You should not upload files containing personal data, business secrets, or content you do not have the right to use. You are responsible for the legality of uploaded files and content.

6.2 App archive and decrypt page

When you search, download, or view content from the app archive/decrypt page, the system may record queries, paths, download status, or technical data needed to provide the feature and prevent abuse.

7. Access logs and abuse prevention

The website may log IP address, host, requested path, user agent, referrer, and access time. These logs help us:

• Detect abnormal access, spam, attacks, or excessive API usage.
• Investigate technical errors and improve stability.
• Protect users, administrators, and the system when disputes or fraud occur.

8. Sharing data with third parties

We do not sell users’ personal data.
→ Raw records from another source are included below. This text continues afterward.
(* ===== verification/CaptchaReply.v ===== *)
(** * CaptchaReply

    The siteverify reply of [captcha/token.go]: [siteverifyResponse], and what decoding a
    reply body into it means. *)

From S2P Require Import Prelude GoRuntime GoStrings GoJson.
Local Open Scope Z_scope.

Record siteverifyResponse : Type := SiteverifyResponse {
  out_Success : bool;
  out_Hostname : string;
  out_ChallengeTS : string;
  out_codes : strings;
}.
Definition out_ErrorCodes (out : siteverifyResponse) : list string := elems (out_codes out).
Definition zero_response : siteverifyResponse := SiteverifyResponse false "" "" nil_strings.

(** The JSON names, in the order of the struct. *)
Definition reply_fields : list string := ["success"; "hostname"; "challenge_ts"; "error-codes"]%string.

Definition assign_reply (field : string) (text : list Z) (v : json) (out : siteverifyResponse)
    : siteverifyResponse * bool :=
  if bool_decide (field = "success"%string) then
    let '(b, e) := decode_bool v (out_Success out) in
    (SiteverifyResponse b (out_Hostname out) (out_ChallengeTS out) (out_codes out), e)
  else if bool_decide (field = "hostname"%string) then
    let '(h, e) := decode_string v (out_Hostname out) in
    (SiteverifyResponse (out_Success out) h (out_ChallengeTS out) (out_codes out), e)
  else if bool_decide (field = "challenge_ts"%string) then
    let '(t, e) := decode_string v (out_ChallengeTS out) in
    (SiteverifyResponse (out_Success out) (out_Hostname out) t (out_codes out), e)
  else
    let '(c, e) := decode_strings v (out_codes out) in
    (SiteverifyResponse (out_Success out) (out_Hostname out) (out_ChallengeTS out) c, e).

(** There is no value (a syntax error, or the body ended or broke off before the value
    did), or it does not fit the struct. *)
Inductive decode_error : Type := NoValue | UnmarshalTypeError.

Section reply.
Context {U : UnicodeTables}.

(** [json.NewDecoder(body).Decode(&out)]. *)
Definition json_Decode {E} (body : reader E) : res decode_error siteverifyResponse :=
  v ← of_option (decoder_value body) NoValue;
  let '(out, e) := decode_struct reply_fields assign_reply v zero_response in
  if (e : bool) then Err UnmarshalTypeError else Ok out.

(** A member that sets [Success]: its name is success up to case folding, its value is not
    null. *)
Definition sets_success (m : list Z * list Z * json) : Prop :=
  find_field reply_fields (unquote m.1.1) = Some "success"%string ∧ m.2 ≠ JNull.

(** The last member that sets [Success] says true. *)
Definition says_true (ms : list (list Z * list Z * json)) : Prop :=
  ∃ before m after, ms = before ++ m :: after ∧ sets_success m ∧ m.2 = JBool true ∧
                    Forall (λ m', ¬ sets_success m') after.

Lemma assign_other field text v out :
  field ≠ "success"%string → out_Success (assign_reply field text v out).1 = out_Success out.
Proof.
  intros Hf. unfold assign_reply. rewrite bool_decide_eq_false_2 by done.
  repeat case_bool_decide; by case_match.
Qed.

Lemma says_true_snoc ms m :
  says_true (ms ++ [m]) ↔ (sets_success m ∧ m.2 = JBool true) ∨ (¬ sets_success m ∧ says_true ms).
Proof.
  split.
  - intros (before & m' & after & Heq & Hm & Hv & Ha).
    destruct after as [|x after _] using rev_ind.
    + apply app_inj_tail in Heq as [_ ->]. by left.
    + right. rewrite app_comm_cons, app_assoc in Heq. apply app_inj_tail in Heq as [-> ->].
      apply Forall_app in Ha as [Ha [Hx _]%Forall_cons]. split; [done|]. by exists before, m', after.
  - intros [[Hm Hv]|[Hn (before & m' & after & -> & Hm & Hv & Ha)]].
    + by exists ms, m, [].
    + exists before, m', (after ++ [m]). split_and!; [by rewrite <- app_assoc|done|done|].
      apply Forall_app. by repeat constructor.
Qed.

Lemma decode_success ms out :
  fold_left (decode_member reply_fields assign_reply) ms (zero_response, false) = (out, false) →
  out_Success out = true ↔ says_true ms.
Proof.
  revert out. induction ms as [|m ms IH] using rev_ind; intros out.
  { cbn. intros [= <-]. split; [done|]. by intros (before & m & after & H%eq_sym%app_eq_nil & _); destruct H. }
  rewrite fold_left_app. cbn [fold_left]. rewrite says_true_snoc.
  destruct (fold_left _ ms _) as [out1 e1] eqn:Hf. destruct m as [[name text] v].
  unfold decode_member, sets_success. cbn [fst snd].
  destruct (find_field reply_fields (unquote name)) as [f|] eqn:Hfield.
  2: { intros [= -> ->]. rewrite IH by done. naive_solver. }
  destruct (assign_reply f text v out1) as [out2 e2] eqn:Ha. intros [= -> [-> ->]%orb_false_iff].
  specialize (IH out1 eq_refl).
  destruct (decide (f = "success"%string)) as [->|Hne].
  2: { pose proof (assign_other f text v out1 Hne) as Ho. rewrite Ha in Ho. cbn in Ho. rewrite Ho, IH. naive_solver. }
  unfold assign_reply in Ha. rewrite bool_decide_eq_true_2 in Ha by done.
  destruct v as [|b| | | |]; cbn in Ha; try done; injection Ha as <-; cbn [out_Success].
  - rewrite IH. naive_solver.
  - destruct b; naive_solver.
Qed.

(** An accepted reply starts with an object whose last word on success is true. *)
Lemma json_Decode_success {E} (body : reader E) out :
  json_Decode body = Ok out → out_Success out = true →
  ∃ ms rest, first_value (bytes (r_bytes body)) = Some (JObject ms, rest) ∧ says_true ms.
Proof.
  unfold json_Decode. intros (v & Hv%of_option_Ok & H)%bind_Ok Hs.
  destruct (decode_struct reply_fields assign_reply v zero_response) as [out' [|]] eqn:Hd; [done|].
  injection H as ->. destruct v as [| | | | |ms]; cbn in Hd; try done; [by injection Hd as <-|].
  apply decoder_value_object in Hv as [rest Hv]. exists ms, rest. split; [done|]. by apply (decode_success ms out).
Qed.
End reply.

(** ** Sample replies: a value at the end of a body that breaks off *)

#[local] Existing Instance ascii_unicode.

Example null_replies :
  json_Decode (E := unit) (Reader "null" None false) = Ok zero_response ∧
  json_Decode (Reader "null" (Some tt) false) = Err NoValue ∧
  json_Decode (Reader "null " (Some tt) false) = Ok zero_response ∧
  json_Decode (Reader "{}" (Some tt) true) = Ok zero_response ∧
  json_Decode (E := unit) (Reader "{" None false) = Err NoValue ∧
  json_Decode (E := unit) (Reader "7" None false) = Err UnmarshalTypeError.
Proof. by vm_compute. Qed.
Lemma root_work_Ok st t :
  is_ok (elem_work (work 3) [] st t) = true ↔
  ∀ e, elem_of_tree t = Some e → root_identity_ok e.2.
Proof.
  destruct t as [n a ch|]; [|cbn; naive_solver]. cbn [elem_work app elem_of_tree].
  assert (on_start [n] n st = Ok st) as -> by done. cbn [mbind res_bind].
  rewrite work_S. trans (is_ok (fold_res (elem_work (work 2) [n]) ch st) = true).
  { by destruct (fold_res _ ch st). }
  rewrite (fold_res_ok _ _ _ (λ t st, child_work_Ok n st t)).
  rewrite (Forall_elems (λ e, e.1.1 = assertion_name → assertion_identity_ok e.2)).
  unfold root_identity_ok. naive_solver.
Qed.

Lemma identity_shape_accepts f :
  validatePlaintextIdentityShape (TokenStream (flatten_forest f) EOF) = Ok tt ↔
  forest_identity_ok f.
Proof.
  unfold validatePlaintextIdentityShape. cbn [tokens ended].
  rewrite <- (app_nil_r (flatten_forest f)), (loop_work 4) by done. rewrite work_S.
  trans (is_ok (fold_res (elem_work (work 3) []) f (Counters 0 0 0)) = true).
  { by destruct (fold_res _ f _). }
  rewrite (fold_res_ok _ _ _ (λ t st, root_work_Ok st t)). apply Forall_elems.
Qed.

Lemma count_named_Err local e c n e' : count_named local e c n = Err e' → e' = e.
Proof. unfold count_named. repeat case_match; congruence. Qed.

Lemma on_start_no_panic stack n st : on_start stack n st ≠ Err Panics.
Proof.
  unfold on_start, count_issuer, count_subject, count_nameid. intros H.
  destruct (_ || _); [done|].
  apply bind_Err in H as [H|(? & _ & H)]; [destruct (_ =? 3); [|done]|].
  - by apply bind_Err in H as [H%count_named_Err|(? & _ & ?)].
  - apply bind_Err in H as [H|(? & _ & H)]; [destruct (_ =? 3); [|done]|].
    + by apply bind_Err in H as [H%count_named_Err|(? & _ & ?)].
    + destruct (_ && _); [|done].
      by apply bind_Err in H as [H%count_named_Err|(? & _ & ?)].
Qed.

Lemma identity_loop_no_panic ts e : ∀ stack st open,
  length stack = length open → is_Some (nest open ts) →
  identity_loop ts e stack st ≠ Err Panics.
Proof.
  induction ts as [|[n a|n|] ts IH]; intros stack st open Hl Hn; cbn [identity_loop nest] in *.
  - by destruct e.
  - destruct (on_start _ n st) as [st1|err] eqn:Hs.
    + eapply IH; [|done]. rewrite length_app. cbn. lia.
    + intros [= ->]. by eapply on_start_no_panic.
  - unfold on_end, check. destruct (negb _); [|done]. cbn [mbind res_bind].
    destruct open as [|m open]; [by destruct Hn|]. destruct stack as [|s stack]; [done|].
    destruct (decide (m = n)); [|by destruct Hn].
    eapply IH; [|done]. rewrite length_take. cbn in *. lia.
  - by eapply IH.
Qed.

Lemma identity_syntax_error s :
  ended s = SyntaxError → validatePlaintextIdentityShape s ≠ Ok tt.
Proof.
  intros He. unfold validatePlaintextIdentityShape. rewrite He. generalize (@nil Name).
  generalize (Counters 0 0 0). induction (tokens s) as [|[n a|n|] ts IH]; intros st stack;
    cbn [identity_loop]; [done| | |apply IH].
  - destruct (on_start _ n st); [apply IH|done].
  - destruct (on_end stack st); [|done]. cbn [mbind res_bind]. destruct stack; [done|apply IH].
Qed.

(** C33 (safety): a response gets through exactly when the decoder reads all of it and, its
    names resolved, each assertion under a root element has one Issuer child, at most one
    Subject child and at most one NameID grandchild under its Subjects, each of them in
    the assertion namespace. Whatever the raw tokens are, the check never slices an empty
    stack. *)
Theorem identity_shape_of_document raw :
  validatePlaintextIdentityShape (decode raw) ≠ Err Panics ∧
  (validatePlaintextIdentityShape (decode raw) = Ok tt ↔
   ∃ f, raw = document f ∧ forest_identity_ok (resolve ∅ <$> f)).
Proof.
  split.
  { destruct (decode_stream_ok raw) as (stack & Hn & _).
    by eapply (identity_loop_no_panic _ _ [] _ []); [|eauto]. }
  split.
  - intros Hv. destruct (ended (decode raw)) eqn:He; [|by apply identity_syntax_error in He].
    destruct (proj1 (decode_EOF raw _) (conj eq_refl He)) as (f & Hf & Hd). exists f. split; [done|].
    rewrite Hd in Hv. by apply identity_shape_accepts in Hv.
  - intros (f & -> & Hok). rewrite decode_forest. by apply identity_shape_accepts.
Qed.
(* ===== verification/SamlValidate.v ===== *)
(** * SamlValidate

    [saml/validate.go]: the checks around crewjam's parser, the expiry handed to the
    replay cache, and the three entry points. The XML decoder is that of GoXmlLex and GoXml,
    the posted form that of GoForm; crewjam's [ParseXMLResponse] is a parameter. *)

From S2P Require Import Prelude GoRuntime GoStrings GoUrl GoForm GoBase64 GoFlate GoDeflate SamlReplay GoXml GoXmlLex.
From S2P Require Import SamlXml SamlRawXml.
From S2P Require Import SamlIdentityShape SamlAssertion SamlConfig SamlInflate.
Local Open Scope Z_scope.

Inductive validate_error : Type :=
| ErrNotConfigured
| ErrParseForm (e : form_error)
| ErrNoSAMLResponse
| ErrDecodeBase64
| ErrInflate (e : inflate_error)
| ErrResponseTooLarge (n : Z)
| ErrShape (e : shape_error)
| ErrNoAssertion
| ErrTooManyAssertions
| ErrMissingDestination
| ErrDestinationMismatch (got want : string)
| ErrWeakSignatureAlgorithm (element algorithm : string)
| ErrEncryptedAssertionNotAllowed
| ErrIdentityShape (e : identity_error)
| ErrCrewjam (e : error)
| ErrMissingAssertionID
| ErrAttributes (e : attribute_error)
| ErrReplayCache (e : replay_error)
| ErrReplayed.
Data is shared only when necessary:

• With Apple or related certificate processing systems to register UDIDs, issue certificates, or handle warranty.
• With payment providers such as banks, e-wallets, PayPal, or reconciliation tools to verify transactions.
• With internal notification services such as Telegram so administrators can receive order, warranty, or refund notifications.
• With infrastructure, hosting, database, email, or security providers to operate the website.
• When required by a valid authority request or to protect our legitimate rights and users.

9. Data storage and protection

Data is stored on servers/databases with reasonable technical safeguards such as access control, password hashing, secure authentication cookie attributes, and limited access when not needed.

Retention depends on the data type:

• Account data is stored while the account exists or while related obligations need to be handled.
• Order, UDID, payment, and warranty data is stored at least during the warranty period and for a reasonable time for reconciliation, support, or dispute resolution.
• Access logs are stored as needed for security, statistics, and abuse prevention.
• Uploaded files may be deleted periodically or when no longer needed for technical processing.

Although we apply reasonable safeguards, no system is 100% secure. You should protect your account, email, device, and never share login information with others.

10. User rights

You may contact us to:

• Request review or correction of account information if inaccurate.
• Request support related to order data, UDID, payment, warranty, or refunds.
• Request deletion or restriction of processing when there is no remaining warranty, reconciliation, legal, or dispute-related obligation.
• Log out, delete browser cookies, or stop using the service if you do not agree with this policy.

Some data cannot be deleted immediately if needed to complete orders, warranty, payment reconciliation, fraud prevention, legal compliance, or protection of legitimate rights.

11. Policy updates

We may update this privacy policy when features, payment processes, certificate processing systems, technical requirements, or legal rules change. The new version takes effect when posted on the website unless otherwise stated.

12. Contact

If you need support about privacy, personal data, accounts, UDID, order history, or data-related requests, please contact us through the official channels displayed on the website, such as Telegram, Zalo, or Email.

By continuing to use the service, you confirm that you have read and agree to the current privacy policy. This policy should be read together with the website Terms of Use.